> _WORK REQUEST_
Print exactly the lines below between the line holding "(leid_cmp l1 l2 < 0 <->" and the line holding "- intros l E. apply leid_cmp_lt; auto.", inclusive, and nothing more.
DATA EXTRACT: Begin
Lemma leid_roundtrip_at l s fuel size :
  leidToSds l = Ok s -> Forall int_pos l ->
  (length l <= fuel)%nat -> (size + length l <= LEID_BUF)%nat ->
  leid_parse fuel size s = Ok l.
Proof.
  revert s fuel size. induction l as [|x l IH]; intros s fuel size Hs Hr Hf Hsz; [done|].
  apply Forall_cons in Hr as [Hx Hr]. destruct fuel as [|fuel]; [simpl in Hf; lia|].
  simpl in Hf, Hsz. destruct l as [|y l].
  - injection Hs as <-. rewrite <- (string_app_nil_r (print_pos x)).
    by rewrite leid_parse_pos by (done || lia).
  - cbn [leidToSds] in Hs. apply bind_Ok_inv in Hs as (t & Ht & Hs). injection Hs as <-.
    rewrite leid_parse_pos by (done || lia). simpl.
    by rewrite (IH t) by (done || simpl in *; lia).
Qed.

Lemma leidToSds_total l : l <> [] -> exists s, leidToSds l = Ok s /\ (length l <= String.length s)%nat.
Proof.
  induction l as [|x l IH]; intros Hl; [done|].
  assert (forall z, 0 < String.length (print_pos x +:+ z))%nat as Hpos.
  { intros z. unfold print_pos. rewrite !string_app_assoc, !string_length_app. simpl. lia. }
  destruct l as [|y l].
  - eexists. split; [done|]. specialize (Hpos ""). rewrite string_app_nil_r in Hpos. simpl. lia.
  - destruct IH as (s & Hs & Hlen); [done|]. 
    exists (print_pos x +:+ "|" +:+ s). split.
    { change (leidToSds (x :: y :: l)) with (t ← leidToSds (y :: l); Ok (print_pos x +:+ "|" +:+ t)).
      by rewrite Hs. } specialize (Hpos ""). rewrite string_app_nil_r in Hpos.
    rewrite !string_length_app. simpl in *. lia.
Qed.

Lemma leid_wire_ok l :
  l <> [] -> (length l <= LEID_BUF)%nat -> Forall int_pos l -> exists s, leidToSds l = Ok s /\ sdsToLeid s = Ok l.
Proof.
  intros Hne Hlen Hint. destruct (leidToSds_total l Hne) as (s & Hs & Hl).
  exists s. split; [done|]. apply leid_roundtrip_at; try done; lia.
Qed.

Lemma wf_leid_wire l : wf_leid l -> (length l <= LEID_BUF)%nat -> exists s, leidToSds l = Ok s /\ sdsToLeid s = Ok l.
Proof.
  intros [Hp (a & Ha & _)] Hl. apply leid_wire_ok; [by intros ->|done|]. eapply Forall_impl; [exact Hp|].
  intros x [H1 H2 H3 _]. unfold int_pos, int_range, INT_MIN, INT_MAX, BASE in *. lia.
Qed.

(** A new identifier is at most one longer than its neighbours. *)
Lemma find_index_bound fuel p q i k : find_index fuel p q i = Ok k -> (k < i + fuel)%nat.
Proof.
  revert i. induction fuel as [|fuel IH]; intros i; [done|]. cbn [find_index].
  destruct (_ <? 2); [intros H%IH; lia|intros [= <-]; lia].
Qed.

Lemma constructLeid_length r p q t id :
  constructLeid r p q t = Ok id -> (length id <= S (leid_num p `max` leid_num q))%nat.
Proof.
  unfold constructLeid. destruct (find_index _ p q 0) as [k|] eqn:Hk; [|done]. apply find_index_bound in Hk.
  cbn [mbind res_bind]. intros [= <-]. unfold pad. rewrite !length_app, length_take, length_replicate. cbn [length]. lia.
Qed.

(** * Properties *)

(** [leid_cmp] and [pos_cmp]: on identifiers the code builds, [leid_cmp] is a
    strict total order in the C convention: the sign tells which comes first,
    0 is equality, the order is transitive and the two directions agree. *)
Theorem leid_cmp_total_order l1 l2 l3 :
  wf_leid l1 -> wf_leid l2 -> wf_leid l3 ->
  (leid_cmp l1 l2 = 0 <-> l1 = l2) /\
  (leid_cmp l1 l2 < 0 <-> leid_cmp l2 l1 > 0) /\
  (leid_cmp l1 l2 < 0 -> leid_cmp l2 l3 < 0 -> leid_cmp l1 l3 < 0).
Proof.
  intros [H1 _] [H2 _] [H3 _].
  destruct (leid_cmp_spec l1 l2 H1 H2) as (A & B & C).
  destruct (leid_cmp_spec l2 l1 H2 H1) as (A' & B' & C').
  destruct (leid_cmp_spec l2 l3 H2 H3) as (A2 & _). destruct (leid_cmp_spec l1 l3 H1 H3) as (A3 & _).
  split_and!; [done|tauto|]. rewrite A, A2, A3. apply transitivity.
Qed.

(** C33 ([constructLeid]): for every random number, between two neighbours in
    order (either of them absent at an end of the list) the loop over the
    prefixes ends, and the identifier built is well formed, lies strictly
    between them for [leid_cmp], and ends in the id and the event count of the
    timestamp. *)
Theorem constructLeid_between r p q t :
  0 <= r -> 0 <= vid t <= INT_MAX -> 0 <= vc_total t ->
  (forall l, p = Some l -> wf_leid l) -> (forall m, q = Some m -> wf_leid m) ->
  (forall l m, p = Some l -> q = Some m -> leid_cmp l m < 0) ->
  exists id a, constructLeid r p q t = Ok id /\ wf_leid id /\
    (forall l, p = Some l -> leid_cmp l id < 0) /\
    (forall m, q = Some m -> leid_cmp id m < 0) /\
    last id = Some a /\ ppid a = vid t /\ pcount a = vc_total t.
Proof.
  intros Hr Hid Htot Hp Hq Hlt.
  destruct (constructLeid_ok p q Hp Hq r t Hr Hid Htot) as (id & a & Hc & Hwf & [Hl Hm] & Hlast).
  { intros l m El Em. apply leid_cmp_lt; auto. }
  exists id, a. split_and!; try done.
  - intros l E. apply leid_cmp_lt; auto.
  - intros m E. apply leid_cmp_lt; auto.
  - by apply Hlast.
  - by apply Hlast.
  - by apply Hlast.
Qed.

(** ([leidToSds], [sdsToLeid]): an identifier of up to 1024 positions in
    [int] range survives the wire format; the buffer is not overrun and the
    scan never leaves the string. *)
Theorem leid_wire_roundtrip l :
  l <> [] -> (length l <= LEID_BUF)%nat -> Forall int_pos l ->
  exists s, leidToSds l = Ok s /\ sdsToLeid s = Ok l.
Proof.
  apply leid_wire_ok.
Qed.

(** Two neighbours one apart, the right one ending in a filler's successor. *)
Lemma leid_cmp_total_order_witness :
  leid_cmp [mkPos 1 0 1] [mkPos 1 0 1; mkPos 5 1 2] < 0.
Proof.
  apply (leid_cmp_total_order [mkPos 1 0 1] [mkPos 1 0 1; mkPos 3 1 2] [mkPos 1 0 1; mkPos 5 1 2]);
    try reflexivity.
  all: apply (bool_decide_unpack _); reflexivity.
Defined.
DATA EXTRACT: End
> _ANSWER SPACE_
  (leid_cmp l1 l2 < 0 <-> leid_cmp l2 l1 > 0) /\
  (leid_cmp l1 l2 < 0 -> leid_cmp l2 l3 < 0 -> leid_cmp l1 l3 < 0).
Proof.
  intros [H1 _] [H2 _] [H3 _].
  destruct (leid_cmp_spec l1 l2 H1 H2) as (A & B & C).
  destruct (leid_cmp_spec l2 l1 H2 H1) as (A' & B' & C').
  destruct (leid_cmp_spec l2 l3 H2 H3) as (A2 & _). destruct (leid_cmp_spec l1 l3 H1 H3) as (A3 & _).
  split_and!; [done|tauto|]. rewrite A, A2, A3. apply transitivity.
Qed.

(** C33 ([constructLeid]): for every random number, between two neighbours in
    order (either of them absent at an end of the list) the loop over the
    prefixes ends, and the identifier built is well formed, lies strictly
    between them for [leid_cmp], and ends in the id and the event count of the
    timestamp. *)
Theorem constructLeid_between r p q t :
  0 <= r -> 0 <= vid t <= INT_MAX -> 0 <= vc_total t ->
  (forall l, p = Some l -> wf_leid l) -> (forall m, q = Some m -> wf_leid m) ->
  (forall l m, p = Some l -> q = Some m -> leid_cmp l m < 0) ->
  exists id a, constructLeid r p q t = Ok id /\ wf_leid id /\
    (forall l, p = Some l -> leid_cmp l id < 0) /\
    (forall m, q = Some m -> leid_cmp id m < 0) /\
    last id = Some a /\ ppid a = vid t /\ pcount a = vc_total t.
Proof.
  intros Hr Hid Htot Hp Hq Hlt.
  destruct (constructLeid_ok p q Hp Hq r t Hr Hid Htot) as (id & a & Hc & Hwf & [Hl Hm] & Hlast).
  { intros l m El Em. apply leid_cmp_lt; auto. }
  exists id, a. split_and!; try done.
  - intros l E. apply leid_cmp_lt; auto.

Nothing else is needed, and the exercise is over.